Thursday, April 18, 2013

184: The Self Empowered Woman: Pat Summitt

Dear Followers,

Everyone knows that I love to spread the word about interesting women who have chosen to live high-achieving lives, and today's profile is of a truly remarkable Self-Empowered Woman. For 38 years, Pat Summitt was the woman's basketball coach for the University of Tennessee, and is considered by many to be the most successful coach in N.C.A.A. history. She has had 1,098 career victories and has won eight national championships. In addition to her basketball honors, she was awarded the Presidential Medal of Freedom (the nation's highest civilian honor).

Now known as the head coach emeritus of the University of Tennessee Lady Volunteer basketball team, Summitt was born Patricia Sue Head in Clarksville, Tennessee on June 14th, 1952. Growing up, the only day her family didn't work was on Sunday because that's when they attended Mt.
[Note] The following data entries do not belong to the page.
Lemma budget_rows_length random_hex cols rows : forall r,
  length (budget_rows random_hex cols r rows) <= length rows.
Proof.
  induction rows as [|row rows IH]; intros r; simpl; [lia|].
  destruct (budget_row random_hex cols r row); simpl; specialize (IH (S r)); lia.
Qed.

Lemma column_number_finite row col x :
  column_number row col = Some x -> JS.isFinite x = true.
Proof.
  unfold column_number. destruct (0 <=? col)%Z; [|discriminate].
  apply parseNumber_Some_finite.
Qed.

Lemma Some_eq {A : Type} (a b : A) : Some a = Some b -> b = a.
Proof. intros H. congruence. Qed.

Lemma budget_row_well_formed random_hex cols r row it :
  budget_row random_hex cols r row = Some it -> well_formed_item it.
Proof.
  unfold budget_row. destruct row as [row|]; [|discriminate].
  destruct (is_blank_row row); [discriminate|]. cbv zeta.
  set (code0 := column_cell row (col_code cols)).
  set (desc0 := column_cell row (col_desc cols)).
  set (qty0 := column_number row (col_qty cols)).
  set (vu0 := column_number row (col_vu cols)).
  set (vt0 := column_number row (col_vt cols)).
  set (unit0 := column_cell row (col_unit cols)).
  set (typ := classifyRow code0 desc0 qty0 unit0 vu0 vt0).
  destruct (bool_decide (typ = OTHER)) eqn:Hother; [discriminate|].
  apply bool_decide_eq_false in Hother.
  intros H. apply Some_eq in H. subst it. unfold well_formed_item. cbn [type codeNorm code qtyContract vuContract
    vtContract desc].
  split; [exact Hother|]. split; [reflexivity|].
  split.
  { eexists _, _, _. repeat split.
    - destruct qty0 as [q|] eqn:Hq; [|reflexivity].
      apply (column_number_finite row (col_qty cols)). exact Hq.
    - destruct vu0 as [v|] eqn:Hv; [|reflexivity].
      apply (column_number_finite row (col_vu cols)). exact Hv.
    - destruct vt0 as [t|] eqn:Ht; [left|right; reflexivity].
      apply (column_number_finite row (col_vt cols)). exact Ht. }
  split.
  { intros Hsub. pose proof (classifyRow_SUBTOTAL _ _ _ _ _ _ Hsub) as Hstart.
    fold code0 desc0 in Hstart.
    rewrite (bool_decide_eq_true_2 _ Hsub). cbn [andb].
    destruct (JS.nonempty (text_of desc0)) eqn:Hd; cbn [negb andb].
    - apply nonempty_true. exact Hd.
    - apply nonempty_false in Hd. rewrite Hd in Hstart. cbn in Hstart.
      rewrite orb_false_r in Hstart. rewrite Hstart.
      eapply startsWith_lower_nonempty. exact Hstart. }
  assert (Hkeep : typ <> SUBTOTAL ->
            (if bool_decide (typ = SUBTOTAL) && negb (JS.nonempty (text_of desc0)) &&
                JS.startsWith (JS.toLowerCase (text_of code0)) "subtotal"
             then "" else text_of code0) = text_of code0).
  { intros Hne. rewrite (bool_decide_eq_false_2 _ Hne). reflexivity. }
  pose proof (classifyRow_level code0 desc0 qty0 unit0 vu0 vt0)
    as [Hcap Hsubl].
  split; intros Ht; rewrite Hkeep by (fold typ in Ht; congruence); auto.
Qed.

(** X2: every item [parseBudgetFromSheet] stores is well formed: its tag
    is not OTHER; its normalized code is [normalizeCode] of its code; its
    quantity, unit price and total are numbers, the first two finite and
    the total either a finite number read from the sheet or the product of
    the two; a SUBTOTAL item has a description (the text is moved there
    when it came in the code column); a CAP item has a code of level 1 and
    a SUB item of level 2.  There are fewer items than rows. *)
Theorem parseBudgetFromSheet_items_well_formed :
  forall (settings : Settings) (random_hex : nat -> string) (rows : list Row),
    Forall well_formed_item (parsed_items (parseBudgetFromSheet settings random_hex rows)) /\
    length (parsed_items (parseBudgetFromSheet settings random_hex rows)) <= length rows - 1.
Proof.
  intros settings random_hex rows. unfold parseBudgetFromSheet.
  destruct (findHeaderRow rows <? 0)%Z; cbn [parsed_items].
  - split; [constructor | simpl; lia].
  - split.
    + apply budget_rows_Forall. intros r row it. apply budget_row_well_formed.
    + etransitivity; [apply budget_rows_length|].
      rewrite length_skipn. lia.
Qed.

Lemma parseBudgetFromSheet_items_well_formed_witness :
  map type (parsed_items (parseBudgetFromSheet defaultSettings (fun _ => "0")
                            budget_sheet_example)) = [CAP; SUB; ITEM; SUBTOTAL; AIU] /\
  Forall well_formed_item
    (parsed_items (parseBudgetFromSheet defaultSettings (fun _ => "0") budget_sheet_example)).
Proof.
  split; [vm_compute; reflexivity|].
  apply (parseBudgetFromSheet_items_well_formed defaultSettings (fun _ => "0")
           budget_sheet_example).
Defined.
Carmel United Methodist Church. Her family (and her father's family) had been members for over 50 years; "We were taught that you didn't talk about faith; you showed it through kindness to neighbors, and humility, the recognition that none of us was more valuable than another" (3: Belief in the Unbelievable).
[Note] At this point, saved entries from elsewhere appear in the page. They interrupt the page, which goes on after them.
Lemma delays_step st e st' out :
  delays_ok st -> Gateway.step st e = Some (st', out) -> delays_ok st'.
Proof.
  intros Hd Hstep.
  assert (forall f st0, delays_ok st0 -> preserved delays_ok f ->
            Some (f st0) = Some (st', out) -> delays_ok st') as Huse.
  { intros f st0 H0 Hf [= Heq]. specialize (Hf st0 H0). by rewrite Heq in Hf. }
  assert (delays_ok (Gateway.set_timers (Gateway.disarm
            match e with Gateway.TimerFires h _ => h | _ => 0 end
            (Gateway.timers st)) st)) as Hdis.
  { eapply delays_same; [done | done |]. simpl. by intros h d [_ ?]%elem_of_disarm. }
  destruct e as [throws| |method params timeoutMs|i|i parsed|i|i|h throws];
    simpl in Hstep.
  - eapply Huse; [exact Hd | apply delays_connect | done].
  - eapply Huse; [exact Hd | apply delays_disconnect | done].
  - eapply Huse; [exact Hd | apply delays_request | done].
  - destruct (Gateway.sockets st !! i) as [[]|]; try done.
    eapply Huse; [| apply (delays_setState handshaking) | exact Hstep]. exact Hd.
  - destruct (Gateway.sockets st !! i) as [[]|]; try done;
      (eapply Huse; [exact Hd | | exact Hstep]);
      (destruct parsed; [apply delays_handleFrame | apply preserved_skip]).
  - destruct (Gateway.sockets st !! i) as [[]|]; try done;
      (eapply Huse; [| apply delays_onClose | exact Hstep]); exact Hd.
  - destruct (Gateway.sockets st !! i); [|done]. by injection Hstep as <- <-.
  - destruct (Gateway.timer_kind h st) as [[d|id method t|t]|]; [| | |done].
    + eapply Huse; [exact Hdis | | exact Hstep].
      apply preserved_seq; [by intros ? ? | apply delays_connect].
    + eapply Huse; [exact Hdis | | exact Hstep]. by intros ? ?.
    + eapply Huse; [exact Hd | apply preserved_sendRaw | exact Hstep].
Qed.

(** X12. The delay of a reconnect is always between one second and thirty
    seconds: whatever happens to a client whose delay and armed reconnect
    timers are within that range, they stay within it, for the delay the
    next reconnect will wait and for every reconnect timer that is armed.
    The initial state is such a client. *)
Theorem reconnect_delay_in_range (st : Gateway.t) (es : list Gateway.Event)
    (st' : Gateway.t) (out : list Gateway.Effect) :
  (1000 <= Gateway.reconnectDelay st <= 30000)%Z ->
  (forall h d, (h, Gateway.ReconnectTimer d) ∈ Gateway.timers st ->
               (1000 <= d <= 30000)%Z) ->
  Gateway.run st es = Some (st', out) ->
  (1000 <= Gateway.reconnectDelay st' <= 30000)%Z /\
  (forall h d, (h, Gateway.ReconnectTimer d) ∈ Gateway.timers st' ->
               (1000 <= d <= 30000)%Z) /\
  (1000 <= Gateway.reconnectDelay Gateway.init <= 30000)%Z /\
  Gateway.timers Gateway.init = [].
Proof.
  intros H1 H2 Hrun.
  assert (delays_ok st') as [Hd' Ht'];
    [|split; [exact Hd'|]; split; [exact Ht'|]; split; [by vm_compute | done]].
  assert (delays_ok st) as Hd by by split.
  clear H1 H2. revert st st' out Hd Hrun.
  induction es as [|e es IH]; intros st st' out Hd; simpl.
  - by intros [= <- _].
  - destruct (Gateway.step st e) as [[st1 out1]|] eqn:Hstep; [|done].
    destruct (Gateway.run st1 es) as [[st2 out2]|] eqn:Hrun; [|done].
    intros [= <- _]. eapply IH; [|done]. by eapply delays_step.
Qed.

Lemma reconnect_delay_in_range_witness :
  exists st out,
    Gateway.run Gateway.init (failedAttempts 6) = Some (st, out) /\
    (1000 <= Gateway.reconnectDelay st <= 30000)%Z.
Proof.
  assert (1000 <= Gateway.reconnectDelay Gateway.init <= 30000)%Z as H1
    by (simpl; lia).
  assert (forall h d, (h, Gateway.ReconnectTimer d) ∈ Gateway.timers Gateway.init ->
                      (1000 <= d <= 30000)%Z) as H2.
  { intros h d Hin. exfalso. exact (proj1 (elem_of_nil _) Hin). }
  destruct (failedAttempts_run 6) as [out Hrun].
  exists (afterFailures 6), out. split; [exact Hrun|].
  exact (proj1 (reconnect_delay_in_range Gateway.init (failedAttempts 6) _ out
                  H1 H2 Hrun)).
Defined.

(** ** The close of a socket *)



(** * More of the dashboard server *)

(** ** Clients and broadcasts *)

Lemma clients_after_snoc es e :
  DashboardServer.clients_after (es ++ [e])
  = DashboardServer.client_step (DashboardServer.clients_after es) e.
Proof. unfold DashboardServer.clients_after. by rewrite foldl_app. Qed.

Lemma present_snoc ws es e :
  present ws (es ++ [e])
  = match e with
    | DashboardServer.Connection w => if decide (w = ws) then true else present ws es
    | DashboardServer.Close w => if decide (w = ws) then false else present ws es
    end.
Proof. unfold present. by rewrite foldl_app. Qed.

Lemma NoDup_addClient ws clients :
  NoDup clients -> NoDup (DashboardServer.addClient ws clients).
Proof.
  intros Hnd. unfold DashboardServer.addClient. case_decide; [done|].
  apply NoDup_app. split; [done|]. split; [|apply NoDup_singleton].
  by intros x Hx ->%list_elem_of_singleton.
Qed.

Lemma elem_of_addClient ws clients c :
  c ∈ DashboardServer.addClient ws clients <-> c = ws \/ c ∈ clients.
Proof.
  unfold DashboardServer.addClient. case_decide.
  - split; [by right | by intros [->|?]].
  - rewrite elem_of_app, list_elem_of_singleton. tauto.
Qed.

Lemma elem_of_onClose ws clients c :
  c ∈ DashboardServer.onClose ws clients <-> c ≠ ws /\ c ∈ clients.
Proof. apply (list_elem_of_filter (fun c : nat => c ≠ ws)). Qed.

Lemma clients_after_spec es :
  NoDup (DashboardServer.clients_after es) /\
  forall ws, ws ∈ DashboardServer.clients_after es <-> present ws es = true.
Proof.
  induction es as [|e es [IH1 IH2]] using rev_ind.
  - split; [apply NoDup_nil_2|]. intros ws. split; [by intros ?%elem_of_nil | done].
  - rewrite clients_after_snoc. split.
    + destruct e as [w|w]; unfold DashboardServer.client_step;
        [by apply NoDup_addClient | by apply NoDup_filter].
    + intros ws. rewrite present_snoc.
      destruct e as [w|w]; unfold DashboardServer.client_step.
      * rewrite elem_of_addClient, IH2. case_decide; [by split; [|left]|].
        split; [by intros [?|?] | by right].
      * rewrite elem_of_onClose, IH2. case_decide; [by split; [intros []|]|].
        split; [by intros [_ ?] | done].
Qed.

Lemma broadcast_filter readyState clients msg :
  DashboardServer.broadcast readyState clients msg
  = (fun ws => (ws, msg)) <$> filter (fun ws => readyState ws = OPEN) clients.
Proof.
  unfold DashboardServer.broadcast. induction clients as [|c clients IH]; [done|].
  csimpl. rewrite filter_cons, IH. by case_decide.
Qed.

(** X14. Whatever browsers have connected and closed, a broadcast hands
    the message exactly once to each browser whose last event is its
    connection and whose socket is open, in the order in which they
    joined, and to no other. *)
Theorem broadcast_reaches_open_clients (es : list DashboardServer.ClientEvent)
    (readyState : nat -> ReadyState) (msg : DashboardMessage) :
  let clients := DashboardServer.clients_after es in
  let sent := DashboardServer.broadcast readyState clients msg in
  NoDup clients /\
  (forall ws, ws ∈ clients <-> present ws es = true) /\
  sent = (fun ws => (ws, msg)) <$> filter (fun ws => readyState ws = OPEN) clients /\
  NoDup sent /\
  (forall ws m, (ws, m) ∈ sent <->
                m = msg /\ present ws es = true /\ readyState ws = OPEN).
Proof.
  intros clients sent. destruct (clients_after_spec es) as [Hnd Hin].
  assert (sent = (fun ws => (ws, msg)) <$> filter (fun ws => readyState ws = OPEN) clients)
    as Hsent by apply broadcast_filter.
  split_and!; try done.
  - rewrite Hsent. apply NoDup_fmap_2; [by intros ? ? [= ->]|]. by apply NoDup_filter.
  - intros ws m. rewrite Hsent, list_elem_of_fmap. split.
    + intros (c & [= -> ->] & [Hopen Hc]%list_elem_of_filter). by rewrite <- Hin.
    + intros (-> & Hp & Hopen). exists ws. split; [done|].
      apply list_elem_of_filter. split; [done|]. by apply Hin.
Qed.

(** ** Saving a layout *)

(** X15. A [saveLayout] message and the store. The message is acted on
    when its [layout] is truthy, has a number as [version] and an array as
    [tiles]; otherwise the store is left alone. When it is acted on and the
    write succeeds, the stored layout is read back, and sent in the next
    snapshot, only if its [version] is 1: a layout of any other version is
    written all the same, and from then on the store reads as empty,
    whatever it held before. A write that throws leaves the file as it
    was. *)
Theorem saveLayout_read_back (msg layout : json) (file : LayoutStore.File) :
  DashboardServer.has_type "saveLayout" msg = true ->
  prop (js "layout") msg = Some layout ->
  let stored := DashboardServer.onMessage_file (Some msg) false file in
  let acted :=
    truthy_json (Some layout) && isNumber (prop (js "version") layout)
    && isArray (prop (js "tiles") layout) in
  (acted = false -> stored = file) /\
  (acted = true -> stored = LayoutStore.Parsed layout) /\
  (acted = true -> prop (js "version") layout = Some (JNum 1) ->
   LayoutStore.readLayout stored = Some layout /\
   forall ws env translator gateway,
     Dashboard.storedLayout env = LayoutStore.readLayout stored ->
     Dashboard.sendTo ws (layoutLoaded layout)
       `sublist_of` Dashboard.sendInitialState ws env translator gateway) /\
  (acted = true -> prop (js "version") layout ≠ Some (JNum 1) ->
   LayoutStore.readLayout stored = None) /\
  DashboardServer.onMessage_file (Some msg) true file = file.
Proof.
  intros Htype Hlayout stored acted.
  assert (DashboardServer.handleBrowserMessage msg
          = if acted then DashboardServer.WriteLayout layout
            else DashboardServer.NoAction) as Hact.
  { unfold DashboardServer.handleBrowserMessage, DashboardServer.has_type in *.
    destruct (prop (js "type") msg) as [[]|]; try done.
    apply bool_decide_eq_true in Htype. subst.
    rewrite !bool_decide_false by (by apply literal_ne).
    rewrite bool_decide_true by done. by rewrite Hlayout. }
  assert (stored = if acted then LayoutStore.Parsed layout else file) as Hstored.
  { subst stored. unfold DashboardServer.onMessage_file. simpl. rewrite Hact.
    by destruct acted. }
  assert (DashboardServer.onMessage_file (Some msg) true file = file) as Hthrows.
  { unfold DashboardServer.onMessage_file. simpl. rewrite Hact. by destruct acted. }
  assert (acted = true -> isArray (prop (js "tiles") layout) = true) as Harr.
  { subst acted. by intros [_ ?]%andb_true_iff. }
  clearbody stored acted. subst stored.
  split_and!; try done.
  - by intros ->.
  - by intros ->.
  - intros Ha Hv.
    assert (LayoutStore.readLayout (if acted then LayoutStore.Parsed layout else file)
            = Some layout) as Hread.
    { rewrite Ha. simpl. unfold LayoutStore.accepted. by rewrite Hv, (Harr Ha). }
    split; [done|].
    intros ws env translator gateway Henv.
    unfold Dashboard.sendInitialState. rewrite Henv, Hread. simpl.
    do 3 apply sublist_inserts_l. by apply sublist_inserts_r.
  - intros Ha Hv. rewrite Ha. simpl. unfold LayoutStore.accepted.
    destruct (prop (js "version") layout) as [[| |z| | |]|]; try done. simpl.
    rewrite bool_decide_false; [done|]. intros ->. by apply Hv.
Qed.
She grew up with four brothers and a younger sister, and her strong work ethic came from all the hard work they did on the farm growing up. They had cows that had to be milked seven days a week, at five am and again in the evening. They grew all their own vegetables in a huge garden, and as she put it, "There was never a day without some heavy lifting.  We got off the school bus and went right into the fields, or vegetable rows, or the barns. Some days I might plow... My father would tell us what our job was and then walk away to his own chores. He expected us to get it done without wasting time by standing over us. The was no balking, or dragging, and you knew better than to whine."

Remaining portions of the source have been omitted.